WHAT YOU SHOULD DO -> From the entries that follow, copy exactly the lines beginning at the line holding "let ret := appendChains" and continuing through the line holding "Definition rulesEqual (one".

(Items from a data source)
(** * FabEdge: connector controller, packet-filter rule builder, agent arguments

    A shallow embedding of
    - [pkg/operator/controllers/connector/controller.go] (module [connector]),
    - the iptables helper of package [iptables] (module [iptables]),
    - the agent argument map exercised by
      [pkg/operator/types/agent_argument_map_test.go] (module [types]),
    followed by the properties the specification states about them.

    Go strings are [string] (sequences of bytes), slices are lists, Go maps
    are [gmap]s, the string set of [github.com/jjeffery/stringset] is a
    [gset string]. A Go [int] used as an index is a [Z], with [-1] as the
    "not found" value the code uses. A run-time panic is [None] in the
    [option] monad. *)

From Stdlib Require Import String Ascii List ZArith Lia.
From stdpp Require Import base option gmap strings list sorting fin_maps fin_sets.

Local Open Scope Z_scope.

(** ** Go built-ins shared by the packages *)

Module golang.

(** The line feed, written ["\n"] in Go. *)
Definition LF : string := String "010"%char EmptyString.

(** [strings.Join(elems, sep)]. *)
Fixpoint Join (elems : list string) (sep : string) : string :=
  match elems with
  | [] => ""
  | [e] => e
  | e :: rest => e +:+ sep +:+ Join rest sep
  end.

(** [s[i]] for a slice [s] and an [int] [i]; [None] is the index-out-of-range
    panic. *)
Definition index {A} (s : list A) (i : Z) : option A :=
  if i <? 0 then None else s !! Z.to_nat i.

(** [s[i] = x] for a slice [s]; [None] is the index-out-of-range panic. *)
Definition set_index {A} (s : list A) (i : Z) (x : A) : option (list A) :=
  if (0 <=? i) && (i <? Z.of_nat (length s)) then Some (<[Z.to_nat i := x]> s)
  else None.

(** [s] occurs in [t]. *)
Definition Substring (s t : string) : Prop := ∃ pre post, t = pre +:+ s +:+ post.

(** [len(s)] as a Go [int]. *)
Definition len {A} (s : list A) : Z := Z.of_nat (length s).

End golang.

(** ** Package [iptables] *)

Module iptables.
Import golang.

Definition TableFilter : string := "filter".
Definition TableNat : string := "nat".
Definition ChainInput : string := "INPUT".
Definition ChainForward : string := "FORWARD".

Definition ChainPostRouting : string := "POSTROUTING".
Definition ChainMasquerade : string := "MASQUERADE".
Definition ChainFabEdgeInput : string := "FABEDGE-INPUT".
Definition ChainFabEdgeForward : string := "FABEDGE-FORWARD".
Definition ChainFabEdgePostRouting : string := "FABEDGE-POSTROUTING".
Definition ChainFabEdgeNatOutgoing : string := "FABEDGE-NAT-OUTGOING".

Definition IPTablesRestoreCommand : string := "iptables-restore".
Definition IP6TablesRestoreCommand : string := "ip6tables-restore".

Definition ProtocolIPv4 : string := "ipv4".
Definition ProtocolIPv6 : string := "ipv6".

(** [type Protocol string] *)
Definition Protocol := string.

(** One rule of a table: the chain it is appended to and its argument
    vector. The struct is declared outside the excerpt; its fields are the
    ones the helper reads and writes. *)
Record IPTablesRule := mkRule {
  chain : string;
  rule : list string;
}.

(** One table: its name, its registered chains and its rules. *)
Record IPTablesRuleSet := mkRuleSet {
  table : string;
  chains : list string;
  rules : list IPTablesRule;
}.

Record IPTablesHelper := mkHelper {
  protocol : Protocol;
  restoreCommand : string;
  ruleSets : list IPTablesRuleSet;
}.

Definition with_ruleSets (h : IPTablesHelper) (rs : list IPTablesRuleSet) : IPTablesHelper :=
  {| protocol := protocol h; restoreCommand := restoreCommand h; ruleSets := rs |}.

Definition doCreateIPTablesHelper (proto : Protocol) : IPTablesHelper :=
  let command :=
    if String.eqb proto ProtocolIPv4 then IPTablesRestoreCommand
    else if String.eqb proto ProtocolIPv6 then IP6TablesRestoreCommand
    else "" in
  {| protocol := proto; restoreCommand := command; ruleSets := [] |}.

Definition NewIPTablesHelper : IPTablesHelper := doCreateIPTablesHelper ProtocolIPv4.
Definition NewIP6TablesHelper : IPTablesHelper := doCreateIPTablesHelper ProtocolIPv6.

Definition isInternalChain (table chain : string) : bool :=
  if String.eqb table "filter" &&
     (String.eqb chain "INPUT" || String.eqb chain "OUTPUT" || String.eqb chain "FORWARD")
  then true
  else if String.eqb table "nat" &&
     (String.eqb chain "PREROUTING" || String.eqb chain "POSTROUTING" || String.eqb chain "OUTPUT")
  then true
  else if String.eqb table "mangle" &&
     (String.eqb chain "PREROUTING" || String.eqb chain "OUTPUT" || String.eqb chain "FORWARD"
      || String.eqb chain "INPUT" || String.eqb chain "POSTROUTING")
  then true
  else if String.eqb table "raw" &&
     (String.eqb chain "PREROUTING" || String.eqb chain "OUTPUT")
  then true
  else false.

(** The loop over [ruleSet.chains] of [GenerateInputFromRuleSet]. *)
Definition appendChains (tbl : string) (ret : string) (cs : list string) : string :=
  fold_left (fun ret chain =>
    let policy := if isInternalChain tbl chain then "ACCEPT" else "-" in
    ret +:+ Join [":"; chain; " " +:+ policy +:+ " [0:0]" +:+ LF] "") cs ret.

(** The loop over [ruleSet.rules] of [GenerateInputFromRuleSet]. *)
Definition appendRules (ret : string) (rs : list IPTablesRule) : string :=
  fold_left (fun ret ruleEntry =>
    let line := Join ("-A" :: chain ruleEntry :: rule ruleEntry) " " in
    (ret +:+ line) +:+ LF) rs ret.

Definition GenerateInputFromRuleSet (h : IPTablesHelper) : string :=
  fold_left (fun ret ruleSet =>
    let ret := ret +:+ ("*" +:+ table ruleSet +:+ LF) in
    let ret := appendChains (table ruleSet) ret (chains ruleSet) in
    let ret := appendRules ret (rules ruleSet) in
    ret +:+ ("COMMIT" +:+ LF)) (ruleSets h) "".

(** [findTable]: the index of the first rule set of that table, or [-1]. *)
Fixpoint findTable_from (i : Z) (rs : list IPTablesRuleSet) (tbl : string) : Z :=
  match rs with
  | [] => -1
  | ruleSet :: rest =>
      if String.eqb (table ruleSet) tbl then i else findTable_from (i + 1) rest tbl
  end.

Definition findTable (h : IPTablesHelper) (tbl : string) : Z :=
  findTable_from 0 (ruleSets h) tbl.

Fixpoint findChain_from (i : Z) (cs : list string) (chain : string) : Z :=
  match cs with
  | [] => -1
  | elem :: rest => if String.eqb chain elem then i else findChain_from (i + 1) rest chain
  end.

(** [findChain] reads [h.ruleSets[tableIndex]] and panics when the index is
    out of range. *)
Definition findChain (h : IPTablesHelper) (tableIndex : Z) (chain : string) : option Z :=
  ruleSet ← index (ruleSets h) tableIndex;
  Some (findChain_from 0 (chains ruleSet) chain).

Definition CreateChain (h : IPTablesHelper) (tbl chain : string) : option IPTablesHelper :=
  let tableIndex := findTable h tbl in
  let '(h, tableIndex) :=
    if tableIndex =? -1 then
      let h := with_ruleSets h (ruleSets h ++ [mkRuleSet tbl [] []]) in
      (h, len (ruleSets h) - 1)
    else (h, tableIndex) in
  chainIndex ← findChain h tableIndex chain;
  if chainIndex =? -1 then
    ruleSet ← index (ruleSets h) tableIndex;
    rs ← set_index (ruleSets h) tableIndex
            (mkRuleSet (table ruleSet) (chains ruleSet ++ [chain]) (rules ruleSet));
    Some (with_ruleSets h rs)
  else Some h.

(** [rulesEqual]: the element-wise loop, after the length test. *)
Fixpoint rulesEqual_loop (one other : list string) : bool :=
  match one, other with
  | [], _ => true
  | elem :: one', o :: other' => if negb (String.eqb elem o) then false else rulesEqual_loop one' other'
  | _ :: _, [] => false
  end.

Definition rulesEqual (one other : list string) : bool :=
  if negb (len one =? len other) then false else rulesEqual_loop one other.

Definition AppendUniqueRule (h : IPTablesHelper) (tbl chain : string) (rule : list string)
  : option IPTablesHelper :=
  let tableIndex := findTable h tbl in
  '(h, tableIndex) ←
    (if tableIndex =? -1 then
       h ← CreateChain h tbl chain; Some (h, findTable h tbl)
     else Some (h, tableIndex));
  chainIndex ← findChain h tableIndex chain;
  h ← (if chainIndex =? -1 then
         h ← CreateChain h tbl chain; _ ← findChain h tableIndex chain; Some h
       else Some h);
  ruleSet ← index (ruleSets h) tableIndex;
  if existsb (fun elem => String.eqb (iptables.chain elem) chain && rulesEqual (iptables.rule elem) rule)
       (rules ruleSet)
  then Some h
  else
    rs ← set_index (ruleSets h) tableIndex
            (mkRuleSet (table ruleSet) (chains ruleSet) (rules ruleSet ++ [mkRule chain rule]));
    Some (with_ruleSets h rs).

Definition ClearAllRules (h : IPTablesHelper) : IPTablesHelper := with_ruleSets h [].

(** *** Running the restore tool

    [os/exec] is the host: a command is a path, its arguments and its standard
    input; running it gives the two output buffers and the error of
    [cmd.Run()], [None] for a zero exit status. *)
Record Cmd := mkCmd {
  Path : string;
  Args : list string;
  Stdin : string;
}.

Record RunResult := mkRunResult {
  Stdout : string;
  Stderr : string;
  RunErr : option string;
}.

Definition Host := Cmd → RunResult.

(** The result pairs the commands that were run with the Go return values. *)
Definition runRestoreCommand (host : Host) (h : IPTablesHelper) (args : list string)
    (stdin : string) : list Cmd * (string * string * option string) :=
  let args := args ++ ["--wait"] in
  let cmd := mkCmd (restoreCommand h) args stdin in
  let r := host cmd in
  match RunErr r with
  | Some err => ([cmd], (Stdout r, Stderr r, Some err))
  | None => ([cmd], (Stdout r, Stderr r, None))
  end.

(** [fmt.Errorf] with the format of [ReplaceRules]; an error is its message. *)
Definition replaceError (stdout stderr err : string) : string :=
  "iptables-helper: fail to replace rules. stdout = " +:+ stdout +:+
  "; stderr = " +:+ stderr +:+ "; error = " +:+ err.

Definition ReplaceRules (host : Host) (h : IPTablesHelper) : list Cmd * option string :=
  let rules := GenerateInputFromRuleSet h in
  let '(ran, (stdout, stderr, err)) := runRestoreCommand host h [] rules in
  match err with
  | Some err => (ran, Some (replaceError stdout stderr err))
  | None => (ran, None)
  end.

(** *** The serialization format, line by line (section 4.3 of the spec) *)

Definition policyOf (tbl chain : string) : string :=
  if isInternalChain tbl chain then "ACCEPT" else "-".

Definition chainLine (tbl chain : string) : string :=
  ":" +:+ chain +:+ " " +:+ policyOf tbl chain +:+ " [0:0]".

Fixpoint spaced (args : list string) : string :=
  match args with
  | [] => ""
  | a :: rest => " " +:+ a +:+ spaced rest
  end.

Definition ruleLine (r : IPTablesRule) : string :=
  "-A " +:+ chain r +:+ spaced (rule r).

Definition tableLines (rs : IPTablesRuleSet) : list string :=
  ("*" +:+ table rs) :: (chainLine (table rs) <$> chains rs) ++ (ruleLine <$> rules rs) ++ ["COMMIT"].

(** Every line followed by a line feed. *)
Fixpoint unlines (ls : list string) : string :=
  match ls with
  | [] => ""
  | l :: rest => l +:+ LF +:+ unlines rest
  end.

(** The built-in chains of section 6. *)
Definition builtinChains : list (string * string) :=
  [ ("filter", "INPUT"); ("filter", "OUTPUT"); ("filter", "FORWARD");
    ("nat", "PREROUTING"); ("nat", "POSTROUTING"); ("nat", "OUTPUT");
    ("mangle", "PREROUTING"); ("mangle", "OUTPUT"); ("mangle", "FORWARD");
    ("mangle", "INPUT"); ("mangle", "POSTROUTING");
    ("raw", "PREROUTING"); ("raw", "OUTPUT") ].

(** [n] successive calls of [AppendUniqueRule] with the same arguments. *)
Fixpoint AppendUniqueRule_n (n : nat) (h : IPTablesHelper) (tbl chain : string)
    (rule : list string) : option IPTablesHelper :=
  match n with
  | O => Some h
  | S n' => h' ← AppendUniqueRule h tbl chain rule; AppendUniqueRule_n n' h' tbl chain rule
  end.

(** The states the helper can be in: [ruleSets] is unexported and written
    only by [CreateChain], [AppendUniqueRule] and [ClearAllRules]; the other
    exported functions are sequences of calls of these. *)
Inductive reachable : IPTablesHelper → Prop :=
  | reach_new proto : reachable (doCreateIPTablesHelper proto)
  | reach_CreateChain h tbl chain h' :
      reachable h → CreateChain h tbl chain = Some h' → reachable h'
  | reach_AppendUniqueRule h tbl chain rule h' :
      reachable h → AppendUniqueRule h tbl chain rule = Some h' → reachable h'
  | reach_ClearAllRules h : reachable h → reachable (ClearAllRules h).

OUTPUT FOR THIS EXERCISE ->
    let ret := appendChains (table ruleSet) ret (chains ruleSet) in
    let ret := appendRules ret (rules ruleSet) in
    ret +:+ ("COMMIT" +:+ LF)) (ruleSets h) "".

(** [findTable]: the index of the first rule set of that table, or [-1]. *)
Fixpoint findTable_from (i : Z) (rs : list IPTablesRuleSet) (tbl : string) : Z :=
  match rs with
  | [] => -1
  | ruleSet :: rest =>
      if String.eqb (table ruleSet) tbl then i else findTable_from (i + 1) rest tbl
  end.

Definition findTable (h : IPTablesHelper) (tbl : string) : Z :=
  findTable_from 0 (ruleSets h) tbl.

Fixpoint findChain_from (i : Z) (cs : list string) (chain : string) : Z :=
  match cs with
  | [] => -1
  | elem :: rest => if String.eqb chain elem then i else findChain_from (i + 1) rest chain
  end.

(** [findChain] reads [h.ruleSets[tableIndex]] and panics when the index is
    out of range. *)
Definition findChain (h : IPTablesHelper) (tableIndex : Z) (chain : string) : option Z :=
  ruleSet ← index (ruleSets h) tableIndex;
  Some (findChain_from 0 (chains ruleSet) chain).

Definition CreateChain (h : IPTablesHelper) (tbl chain : string) : option IPTablesHelper :=
  let tableIndex := findTable h tbl in
  let '(h, tableIndex) :=
    if tableIndex =? -1 then
      let h := with_ruleSets h (ruleSets h ++ [mkRuleSet tbl [] []]) in
      (h, len (ruleSets h) - 1)
    else (h, tableIndex) in
  chainIndex ← findChain h tableIndex chain;
  if chainIndex =? -1 then
    ruleSet ← index (ruleSets h) tableIndex;
    rs ← set_index (ruleSets h) tableIndex
            (mkRuleSet (table ruleSet) (chains ruleSet ++ [chain]) (rules ruleSet));
    Some (with_ruleSets h rs)
  else Some h.

(** [rulesEqual]: the element-wise loop, after the length test. *)
Fixpoint rulesEqual_loop (one other : list string) : bool :=
  match one, other with
  | [], _ => true
  | elem :: one', o :: other' => if negb (String.eqb elem o) then false else rulesEqual_loop one' other'
  | _ :: _, [] => false
  end.

Definition rulesEqual (one other : list string) : bool :=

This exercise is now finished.